Magdalen Tower, completed in 1509, is a bell tower that forms part of Magdalen College, Oxford. It is a central focus for the celebrations in Oxford on May Morning.

History
Magdalen Tower is one of the oldest parts of Magdalen College, Oxford, situated directly in the High Street. Built of stone from 1492, when the foundation stone was laid, its bells hung ready for use in 1505, and completed by 1509, it is an important element of the Oxford skyline. At  high, it is among the tallest buildings in Oxford. It dominates the eastern entrance to the city, towering over Magdalen Bridge and with good views from the Botanic Garden opposite.

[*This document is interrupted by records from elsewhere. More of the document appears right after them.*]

Lemma nonneg_shift_all t : nonneg t -> nonneg (shift_all t).
Proof.
  unfold nonneg, shift_all. rewrite !Forall_forall. intros H r Hr.
  apply in_map_iff in Hr. destruct Hr as (u & <- & Hu).
  apply nonneg_row_shift. auto.
Qed.

Lemma nonneg_row_nth r i : nonneg_row r -> 0 <= nth i r 0.
Proof.
  intros H. destruct (Nat.lt_ge_cases i (length r)) as [Hi|Hi].
  - unfold nonneg_row in H. rewrite Forall_forall in H. apply H, nth_In, Hi.
  - rewrite nth_overflow by assumption. lia.
Qed.

Section Row.

Variable seq : list Z.
Hypothesis seq_nonneg : nonneg_row seq.

Lemma boundaries_sorted : StronglySorted Z.lt (StrategyA.boundaries seq).
Proof. apply where_from_sorted. Qed.

Lemma In_boundaries x :
  In x (StrategyA.boundaries seq) <->
  0 <= x <= Z.of_nat (length seq) /\ nth (Z.to_nat x) (diff_mask seq) false = true.
Proof.
  unfold StrategyA.boundaries. rewrite In_where, length_diff_mask.
  split; intros [H1 H2]; (split; [lia | exact H2]).
Qed.

Lemma boundary_inner (i : nat) :
  (0 < i < length seq)%nat ->
  nth i (diff_mask seq) false = negb (nth i seq 0 =? nth (i - 1) seq 0).
Proof.
  intros Hi. rewrite nth_diff_mask by lia.
  rewrite app_nth1 by lia. destruct i as [|i]; [lia|]. cbn [nth].
  now replace (S i - 1)%nat with i by lia.
Qed.

Lemma boundary_first : (0 < length seq)%nat -> In 0 (StrategyA.boundaries seq).
Proof.
  intros HL. apply In_boundaries. split; [lia|].
  change (Z.to_nat 0) with 0%nat. rewrite nth_diff_mask by lia.
  rewrite app_nth1 by lia. cbn [nth].
  pose proof (nonneg_row_nth 0 seq_nonneg).
  apply negb_true_iff, Z.eqb_neq. lia.
Qed.

Lemma boundary_last :
  (0 < length seq)%nat -> In (Z.of_nat (length seq)) (StrategyA.boundaries seq).
Proof.
  intros HL. apply In_boundaries. split; [lia|].
  rewrite Nat2Z.id, nth_diff_mask by lia.
  rewrite app_nth2, Nat.sub_diag by lia.
  destruct (length seq) as [|n] eqn:E; [lia|]. cbn [nth].
  pose proof (nonneg_row_nth n seq_nonneg).
  apply negb_true_iff, Z.eqb_neq. lia.
Qed.

Lemma boundaries_range j :
  (j < length (StrategyA.boundaries seq))%nat ->
  0 <= nth j (StrategyA.boundaries seq) 0 <= Z.of_nat (length seq).
Proof.
  intros Hj. apply (nth_In _ 0) in Hj. apply In_boundaries in Hj. lia.
Qed.

Lemma boundaries_two :
  (0 < length seq)%nat -> (2 <= length (StrategyA.boundaries seq))%nat.
Proof.
  intros HL.
  destruct (In_nth _ _ 0 (boundary_first HL)) as (i & Hi & Ei).
  destruct (In_nth _ _ 0 (boundary_last HL)) as (j & Hj & Ej).
  assert (i <> j) by (intros ->; lia). lia.
Qed.

Lemma boundaries_head :
  (0 < length seq)%nat -> nth 0 (StrategyA.boundaries seq) 0 = 0.
Proof.
  intros HL.
  destruct (In_nth _ _ 0 (boundary_first HL)) as (i & Hi & Ei).
  destruct i as [|i]; auto.
  pose proof (sorted_nth_lt boundaries_sorted (i := 0%nat) (j := S i)).
  pose proof (boundaries_range (j := 0%nat)). lia.
Qed.

Lemma boundaries_final :
  (0 < length seq)%nat ->
  nth (length (StrategyA.boundaries seq) - 1) (StrategyA.boundaries seq) 0
  = Z.of_nat (length seq).
Proof.
  intros HL.
  destruct (In_nth _ _ 0 (boundary_last HL)) as (j & Hj & Ej).
  destruct (Nat.eq_dec j (length (StrategyA.boundaries seq) - 1)) as [->|Hne]; auto.
  pose proof (sorted_nth_lt boundaries_sorted
                (i := j) (j := (length (StrategyA.boundaries seq) - 1)%nat)).
  pose proof (boundaries_range
                (j := (length (StrategyA.boundaries seq) - 1)%nat)). lia.
Qed.

End Row.

Lemma sorted_nth_lt_inv (bs : list Z) i j :
  StronglySorted Z.lt bs ->
  (i < length bs)%nat -> (j < length bs)%nat ->
  nth i bs 0 < nth j bs 0 -> (i < j)%nat.
Proof.
  intros Hs Hi Hj Hlt.
  destruct (Nat.lt_trichotomy i j) as [H|[H|H]]; auto.
  - subst. lia.
  - pose proof (sorted_nth_lt Hs (i := j) (j := i)). lia.
Qed.

(** ** The segments Strategy A reads off the boundaries *)

Section Segments.

Variable seq : list Z.

Lemma length_starts :
  length (StrategyA.starts seq) = (length (StrategyA.boundaries seq) - 1)%nat.
Proof. apply length_removelast'. Qed.

Lemma length_ends :
  length (StrategyA.ends seq) = length (StrategyA.starts seq).
Proof. unfold StrategyA.ends. now rewrite length_tl, length_starts. Qed.

Lemma length_lengths :
  length (StrategyA.lengths seq) = length (StrategyA.starts seq).
Proof.
  unfold StrategyA.lengths. rewrite length_zip_with, length_ends. lia.
Qed.

Lemma length_values :
  length (StrategyA.values seq) = length (StrategyA.starts seq).
Proof. unfold StrategyA.values, index_select. apply length_map. Qed.

Lemma length_valid_mask msl :
  length (StrategyA.valid_mask msl seq) = length (StrategyA.starts seq).
Proof.
  unfold StrategyA.valid_mask.
  rewrite length_zip_with, length_values, length_lengths. lia.
Qed.

Variable j : nat.
Hypothesis j_segment : (j < length (StrategyA.starts seq))%nat.

Lemma nth_starts :
  nth j (StrategyA.starts seq) 0 = nth j (StrategyA.boundaries seq) 0.
Proof.
  apply nth_removelast. rewrite <- length_starts. exact j_segment.
Qed.

Lemma nth_ends :
  nth j (StrategyA.ends seq) 0 = nth (S j) (StrategyA.boundaries seq) 0.
Proof. apply nth_tl. Qed.

Lemma nth_lengths :
  nth j (StrategyA.lengths seq) 0
  = nth j (StrategyA.ends seq) 0 - nth j (StrategyA.starts seq) 0.
Proof.
  unfold StrategyA.lengths.
  rewrite nth_zip_with with (d1 := 0) (d2 := 0); auto.
  now rewrite length_ends.
Qed.

Lemma nth_values :
  nth j (StrategyA.values seq) 0
  = nth (Z.to_nat (nth j (StrategyA.starts seq) 0)) seq 0.
Proof.
  unfold StrategyA.values, index_select.
  rewrite (nth_indep _ 0 (index seq 0)) by now rewrite length_map.
  now rewrite map_nth.
Qed.

Lemma nth_valid_mask msl :
  nth j (StrategyA.valid_mask msl seq) false
  = eligible msl (nth j (StrategyA.values seq) 0)
             (nth j (StrategyA.lengths seq) 0).
Proof.
  unfold StrategyA.valid_mask.
  rewrite nth_zip_with with (d1 := 0) (d2 := 0); auto.
  - now rewrite length_values.
  - now rewrite length_lengths.
Qed.

(** A real segment is a non-empty interval of frames of the row. *)
Lemma segment_bounds :
  0 <= nth j (StrategyA.starts seq) 0
  /\ nth j (StrategyA.starts seq) 0 < nth j (StrategyA.ends seq) 0
  /\ nth j (StrategyA.ends seq) 0 <= Z.of_nat (length seq).
Proof.
  rewrite nth_starts, nth_ends. pose proof j_segment as Hj.
  rewrite length_starts in Hj.
  pose proof (boundaries_range seq (j := j)).
  pose proof (boundaries_range seq (j := S j)).
  pose proof (sorted_nth_lt (boundaries_sorted seq) (i := j) (j := S j)).
  lia.
Qed.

The tower, joined to the south range of college buildings, is built in four storeys unequal in height. Octagonal turrets encase the corners; the slightly larger northwest turret encloses the spiral stair, lit by slit windows. The basement is windowless; the second and third stages have small windows in three sides; the fourth, principal storey is loftier, with a double window on each face divided by a buttress rising through the panelled frieze and mock battlements, where it is surmounted by a figure in a niche crowned by a pinnacle slightly smaller than the four pinnacles that crown the corners.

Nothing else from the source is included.